** Data records follows **

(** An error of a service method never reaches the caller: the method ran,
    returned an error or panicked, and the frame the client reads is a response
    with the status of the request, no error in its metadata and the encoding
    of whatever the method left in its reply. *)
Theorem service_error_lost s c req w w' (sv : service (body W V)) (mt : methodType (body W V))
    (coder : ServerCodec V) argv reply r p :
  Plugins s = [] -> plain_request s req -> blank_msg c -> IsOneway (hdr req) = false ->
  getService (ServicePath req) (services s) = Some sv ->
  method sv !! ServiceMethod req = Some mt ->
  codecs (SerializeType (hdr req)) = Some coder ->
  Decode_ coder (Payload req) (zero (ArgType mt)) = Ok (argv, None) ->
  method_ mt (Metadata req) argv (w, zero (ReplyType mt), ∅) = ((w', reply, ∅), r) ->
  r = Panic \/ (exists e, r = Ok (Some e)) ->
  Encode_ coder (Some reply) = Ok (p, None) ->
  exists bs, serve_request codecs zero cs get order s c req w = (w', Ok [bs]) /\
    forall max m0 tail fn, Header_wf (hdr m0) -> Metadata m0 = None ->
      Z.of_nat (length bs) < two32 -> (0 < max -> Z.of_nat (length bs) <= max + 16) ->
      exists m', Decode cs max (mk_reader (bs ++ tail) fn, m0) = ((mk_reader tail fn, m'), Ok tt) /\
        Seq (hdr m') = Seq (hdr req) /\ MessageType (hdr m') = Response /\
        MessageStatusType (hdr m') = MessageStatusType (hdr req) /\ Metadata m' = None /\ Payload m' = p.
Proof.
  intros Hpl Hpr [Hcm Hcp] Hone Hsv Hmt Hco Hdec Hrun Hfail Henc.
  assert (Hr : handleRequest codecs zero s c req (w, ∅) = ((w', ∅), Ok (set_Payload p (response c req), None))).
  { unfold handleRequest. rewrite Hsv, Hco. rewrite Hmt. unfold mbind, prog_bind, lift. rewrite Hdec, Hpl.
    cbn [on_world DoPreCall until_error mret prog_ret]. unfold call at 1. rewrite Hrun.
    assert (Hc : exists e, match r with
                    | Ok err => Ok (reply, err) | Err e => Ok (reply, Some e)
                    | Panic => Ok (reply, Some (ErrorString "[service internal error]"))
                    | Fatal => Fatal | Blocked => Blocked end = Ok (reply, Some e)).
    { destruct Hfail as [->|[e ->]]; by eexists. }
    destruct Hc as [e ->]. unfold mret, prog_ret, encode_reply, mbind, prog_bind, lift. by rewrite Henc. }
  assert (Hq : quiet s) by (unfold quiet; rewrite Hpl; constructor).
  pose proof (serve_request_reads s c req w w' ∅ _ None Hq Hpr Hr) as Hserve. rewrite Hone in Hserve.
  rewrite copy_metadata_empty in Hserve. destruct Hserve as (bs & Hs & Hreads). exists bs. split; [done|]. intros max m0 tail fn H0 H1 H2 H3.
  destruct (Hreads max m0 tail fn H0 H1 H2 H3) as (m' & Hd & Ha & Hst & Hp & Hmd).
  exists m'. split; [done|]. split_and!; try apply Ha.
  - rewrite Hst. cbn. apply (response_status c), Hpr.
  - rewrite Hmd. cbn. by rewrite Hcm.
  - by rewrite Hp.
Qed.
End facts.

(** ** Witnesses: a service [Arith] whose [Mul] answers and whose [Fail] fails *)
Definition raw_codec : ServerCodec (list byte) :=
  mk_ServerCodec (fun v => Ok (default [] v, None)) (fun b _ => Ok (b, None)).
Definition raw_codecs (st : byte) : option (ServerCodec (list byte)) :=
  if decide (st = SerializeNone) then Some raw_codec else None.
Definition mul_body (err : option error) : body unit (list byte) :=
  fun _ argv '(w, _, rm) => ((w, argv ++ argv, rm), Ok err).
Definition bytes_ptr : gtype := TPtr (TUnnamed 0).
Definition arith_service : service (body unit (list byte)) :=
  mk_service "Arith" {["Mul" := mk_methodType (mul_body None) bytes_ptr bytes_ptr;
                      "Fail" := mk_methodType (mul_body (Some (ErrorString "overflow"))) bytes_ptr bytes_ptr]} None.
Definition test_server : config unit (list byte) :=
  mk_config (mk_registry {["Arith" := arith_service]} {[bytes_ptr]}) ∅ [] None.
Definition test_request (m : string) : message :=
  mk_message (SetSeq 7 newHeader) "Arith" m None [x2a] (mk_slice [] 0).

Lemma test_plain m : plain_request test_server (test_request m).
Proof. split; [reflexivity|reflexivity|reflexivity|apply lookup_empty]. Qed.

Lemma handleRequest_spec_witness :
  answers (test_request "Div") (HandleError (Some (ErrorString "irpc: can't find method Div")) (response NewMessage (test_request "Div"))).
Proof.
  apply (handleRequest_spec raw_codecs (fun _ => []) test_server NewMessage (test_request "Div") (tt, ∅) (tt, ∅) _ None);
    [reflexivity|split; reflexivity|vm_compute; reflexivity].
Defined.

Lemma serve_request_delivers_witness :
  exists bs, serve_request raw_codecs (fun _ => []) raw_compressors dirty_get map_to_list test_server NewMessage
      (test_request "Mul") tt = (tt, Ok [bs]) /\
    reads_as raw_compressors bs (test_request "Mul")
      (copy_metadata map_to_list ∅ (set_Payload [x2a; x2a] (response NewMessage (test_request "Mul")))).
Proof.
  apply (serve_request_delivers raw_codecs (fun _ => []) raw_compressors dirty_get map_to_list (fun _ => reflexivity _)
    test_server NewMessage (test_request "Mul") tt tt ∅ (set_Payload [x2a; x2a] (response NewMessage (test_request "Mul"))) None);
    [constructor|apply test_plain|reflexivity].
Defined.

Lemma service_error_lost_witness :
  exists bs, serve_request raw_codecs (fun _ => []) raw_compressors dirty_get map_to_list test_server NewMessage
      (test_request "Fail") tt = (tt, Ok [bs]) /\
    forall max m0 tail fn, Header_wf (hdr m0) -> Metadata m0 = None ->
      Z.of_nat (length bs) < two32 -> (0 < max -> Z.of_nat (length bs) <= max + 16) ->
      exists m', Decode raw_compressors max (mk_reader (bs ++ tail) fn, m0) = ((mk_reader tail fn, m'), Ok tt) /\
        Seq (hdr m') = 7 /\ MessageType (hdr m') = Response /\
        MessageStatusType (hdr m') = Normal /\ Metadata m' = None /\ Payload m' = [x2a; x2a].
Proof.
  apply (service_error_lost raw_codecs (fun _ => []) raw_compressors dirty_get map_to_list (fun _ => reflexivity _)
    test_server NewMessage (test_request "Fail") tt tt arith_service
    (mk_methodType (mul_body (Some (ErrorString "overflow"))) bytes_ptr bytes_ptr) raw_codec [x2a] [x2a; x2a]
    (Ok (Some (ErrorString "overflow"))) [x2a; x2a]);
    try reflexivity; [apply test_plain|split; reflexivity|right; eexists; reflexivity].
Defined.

** End of Data records **

Task goal → Within the material above, show every line that includes "split".

Output for this exercise →
  rewrite copy_metadata_empty in Hserve. destruct Hserve as (bs & Hs & Hreads). exists bs. split; [done|]. intros max m0 tail fn H0 H1 H2 H3.
  exists m'. split; [done|]. split_and!; try apply Ha.
Proof. split; [reflexivity|reflexivity|reflexivity|apply lookup_empty]. Qed.
    [reflexivity|split; reflexivity|vm_compute; reflexivity].
    try reflexivity; [apply test_plain|split; reflexivity|right; eexists; reflexivity].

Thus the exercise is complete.